◆ **What to produce**
Among the entries below, how many lines contain the string "mapped"? Only the number, please.

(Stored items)
(* ===== verification/DynProps.v ===== *)
(** * The theorems on dynamic arrays, bytes and strings *)
From S2P Require Import Prelude Bytes Psb PsbProps Marshal MarshalVal MarshalEnc MarshalExample Dyn.
#[local] Open Scope aosl_scope.

(** ** A dynamic array in memory *)

(** The bytes of the block of an array with room for [al] elements of [k]
    bytes. *)
Definition region (k al q x : Z) : Prop := 0 < al /\ inside q (k * al) x.

(** In [s] the array at [a] has the elements [l], each of [k] bytes. *)
Record dyn_ok (s : mstate) (a k cnt al q : Z) (l : list byte) : Prop := {
  d_at : dyn_at (bytes s) a cnt al q;
  d_head : mapped (bytes s) (inside a 16);
  d_len : Z.of_nat (length l) = k * cnt;
  d_block : 0 < al -> 0 < q /\ blocks s !! q = Some (k * al);
  d_map : mapped (bytes s) (region k al q);
  d_val : 0 < al -> at_bytes (bytes s) q l;
  d_sep : forall x, inside a 16 x -> region k al q x -> False
}.
Arguments d_at {s a k cnt al q l}.
Arguments d_head {s a k cnt al q l}.
Arguments d_len {s a k cnt al q l}.
Arguments d_block {s a k cnt al q l}.
Arguments d_map {s a k cnt al q l}.
Arguments d_val {s a k cnt al q l}.
Arguments d_sep {s a k cnt al q l}.

(** The live blocks apart from the array's. *)
Definition others (s : mstate) (al q : Z) : gmap Z Z := if 0 <? al then delete q (blocks s) else blocks s.

(** An operation on the array at [a] touches nothing but the header and the
    block of the array, and frees the old block when it takes a new one. *)
Record dyn_frame (s : mstate) (a k al q : Z) (s' : mstate) (al' q' : Z) : Prop := {
  f_bytes : forall x, ~ inside a 16 x -> ~ region k al q x -> is_Some (bytes s !! x) -> bytes s' !! x = bytes s !! x;
  f_new : forall x, region k al' q' x -> region k al q x \/ bytes s !! x = None;
  f_head : forall x, inside a 16 x -> is_Some (bytes s !! x) -> is_Some (bytes s' !! x);
  f_blocks : others s' al' q' = others s al q
}.
Arguments f_bytes {s a k al q s' al' q'}.
Arguments f_new {s a k al q s' al' q'}.
Arguments f_head {s a k al q s' al' q'}.
Arguments f_blocks {s a k al q s' al' q'}.

Lemma frame_refl s a k al q : dyn_frame s a k al q s al q.
Proof. split; [done|by left|done|done]. Qed.

Lemma frame_trans s a k al q s1 al1 q1 s2 al2 q2 :
  dyn_frame s a k al q s1 al1 q1 -> dyn_frame s1 a k al1 q1 s2 al2 q2 ->
  (forall x, inside a 16 x -> region k al2 q2 x -> False) -> dyn_frame s a k al q s2 al2 q2.
Proof.
  intros [A1 A2 A3 A4] [B1 B2 B3 B4] Hsep. split.
  - intros x Hh Hr Hs. rewrite <-(A1 x Hh Hr Hs). apply B1; [done| |by rewrite A1].
    intros [?|E]%A2; [done|]. rewrite E in Hs. by destruct Hs.
  - intros x Hx. destruct (B2 x Hx) as [?|E]; [by apply A2|].
    destruct (bytes s !! x) eqn:Ex; [|by right]. left.
    destruct (decide (0 < al /\ inside q (k * al) x)) as [?|Hn]; [done|].
    rewrite A1 in E; [by rewrite E in Ex| |done|by rewrite Ex]. intros Hi. by eapply Hsep.
  - intros x Hx Hs. by apply B3, A3.
  - by rewrite B4.
Qed.

(** Memory behind an address that the array does not occupy survives. *)
Lemma frame_at s a k al q s' al' q' b l :
  dyn_frame s a k al q s' al' q' -> at_bytes (bytes s) b l ->
  (forall x, inside b (Z.of_nat (length l)) x -> ~ inside a 16 x /\ ~ region k al q x) -> at_bytes (bytes s') b l.
Proof.
  intros F Hb Hd i c Hi. pose proof (Hb i c Hi) as E. rewrite (f_bytes F); [done| | |by rewrite E];
    (destruct (Hd (b + Z.of_nat i)); [apply lookup_lt_Some in Hi; unfold inside; lia|done]).
Qed.

Lemma dyn_empty s a k cnt al q l : 0 <= k -> dyn_ok s a k cnt al q l -> al <= 0 -> cnt = 0 /\ l = [].
Proof.
  intros Hk H Hal. destruct (d_at H) as (H1 & _). assert (cnt = 0) as -> by lia. split; [done|].
  apply nil_length_inv. pose proof (d_len H). lia.
Qed.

◆ **Exercise response**
2